## [YOUR ASSIGNMENT]
Locate each line below that includes "split" and reproduce it.

━━━ THE RECORDS

Lemma does_receive error remote buffer n :
  network_ok gb n -> endpoint_ok remote -> parses buffer ->
  does (network_receive_action ws inactive voting error remote buffer) n
    (if negb error && on (nn_network n) && admitted remote n then packet_items buffer else []) (fun _ _ => True).
Proof.
  intros Hn Hr Hp. unfold network_receive_action. eapply calm_does; [apply calm_flag|exact Hn|]. intros _ n1 Hn1 U _. apply does_get.
  rewrite (un_on _ _ _ U). unfold admitted. rewrite <- (un_self _ _ _ U).
  destruct (negb error && on (nn_network n)); cbn [andb].
  - apply does_then; [by apply does_receive_packet|]. intros _ n2 Hn2. by apply calm_flag.
  - destruct (on (nn_network n)); [|by apply calm_ret]. eapply calm_bind; [apply calm_now| |exact Hn1]. intros now _. apply calm_alarm.
Qed.

(** *** Timers and tasks *)

Lemma calm_keepalive_idle l : calm (keepalive_idle l) (fun _ => True).
Proof.
  induction l as [|i l IH]; cbn [keepalive_idle]; [by apply calm_ret|]. eapply calm_bind; [apply calm_now|]. intros now _.
  destruct (_ <? _); [|by apply calm_ret]. eapply calm_bind; [apply calm_send_keepalive|]. intros _ _. exact IH.
Qed.

Lemma calm_ongoing_keepalive : calm ongoing_keepalive (fun _ => True).
Proof.
  unfold ongoing_keepalive. eapply calm_bind; [apply calm_now|]. intros now _.
  eapply calm_bind; [apply calm_observed; [apply safe_purge|intros; apply calm_observe_endpoint]|]. intros l _.
  eapply calm_bind; [apply calm_keepalive_idle|]. intros _ _. eapply calm_bind; [apply calm_now|]. intros t _. apply calm_alarm.
Qed.

Lemma calm_ongoing_rep_crawl : calm ongoing_rep_crawl (fun _ => True).
Proof.
  unfold ongoing_rep_crawl. eapply calm_bind; [apply calm_now|]. intros now _.
  eapply calm_bind; [by apply (calm_get _ (fun _ => True))|]. intros l _. eapply calm_bind; [apply calm_rep_query|]. intros _ _.
  eapply calm_bind; [by apply (calm_get _ (fun _ => True))|]. intros [] _; [apply calm_alarm|by apply calm_ret].
Qed.

Lemma calm_ongoing_store_flush : calm ongoing_store_flush (fun _ => True).
Proof.
  unfold ongoing_store_flush. eapply (calm_bind _ _ (fun _ => True)).
  - intros n Hn. eexists _, _. split; [reflexivity|]. split_and!; [|split|exact I]; cbn; try done.
    + destruct Hn as [Ha Hw Hu]. split; try done.
      * destruct Ha as [A1 A2 A3 A4 A5 A6 A7 A8]. split; try done. cbn. exact (proj2 (flush_keeps_votes _ 0 A2)).
      * destruct Hw. by split.
      * by apply flush_unchecked_ok.
    + by rewrite app_nil_r.
    + split; [|done]. intros e i Hi. exists i. split; [exact Hi|apply election_evolves_refl].
    + exists []. by rewrite app_nil_r.
  - intros _ _. eapply calm_bind; [apply calm_now|]. intros now _. apply calm_alarm.
Qed.

Lemma calm_call f : calm (call f) (fun _ => True).
Proof.
  destruct f; cbn [call].
  - apply calm_flag.
  - apply (calm_field (fun _ => tt)). by intros n.
  - apply calm_ongoing_keepalive.
  - apply calm_ongoing_rep_crawl.
  - apply calm_ongoing_store_flush.
Qed.

Lemma calm_alarm_run : calm alarm_run (fun _ => True).
Proof.
  unfold alarm_run. eapply calm_bind; [by apply (calm_get _ (fun _ => True))|]. intros [o|] _; [|by apply calm_ret].
  eapply calm_bind; [apply calm_now|]. intros now _. destruct (_ <=? _); [|by apply calm_ret].
  eapply calm_bind; [apply (calm_field (fun _ => tt)); by intros n|]. intros _ _. apply calm_call.
Qed.

(** What the next task adds to the queue: a block that won an election. *)
Definition forced (n : network_node) : list block_processor_item :=
  match tasks (nn_active n) !! nn_ran n with Some (Force_block b) => [Item b true] | _ => [] end.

━━━━━━

## [ANSWER TO THE PROBLEM]
  - intros n Hn. eexists _, _. split; [reflexivity|]. split_and!; [|split|exact I]; cbn; try done.
    + destruct Hn as [Ha Hw Hu]. split; try done.
      * destruct Ha as [A1 A2 A3 A4 A5 A6 A7 A8]. split; try done. cbn. exact (proj2 (flush_keeps_votes _ 0 A2)).
      * destruct Hw. by split.
    + split; [|done]. intros e i Hi. exists i. split; [exact Hi|apply election_evolves_refl].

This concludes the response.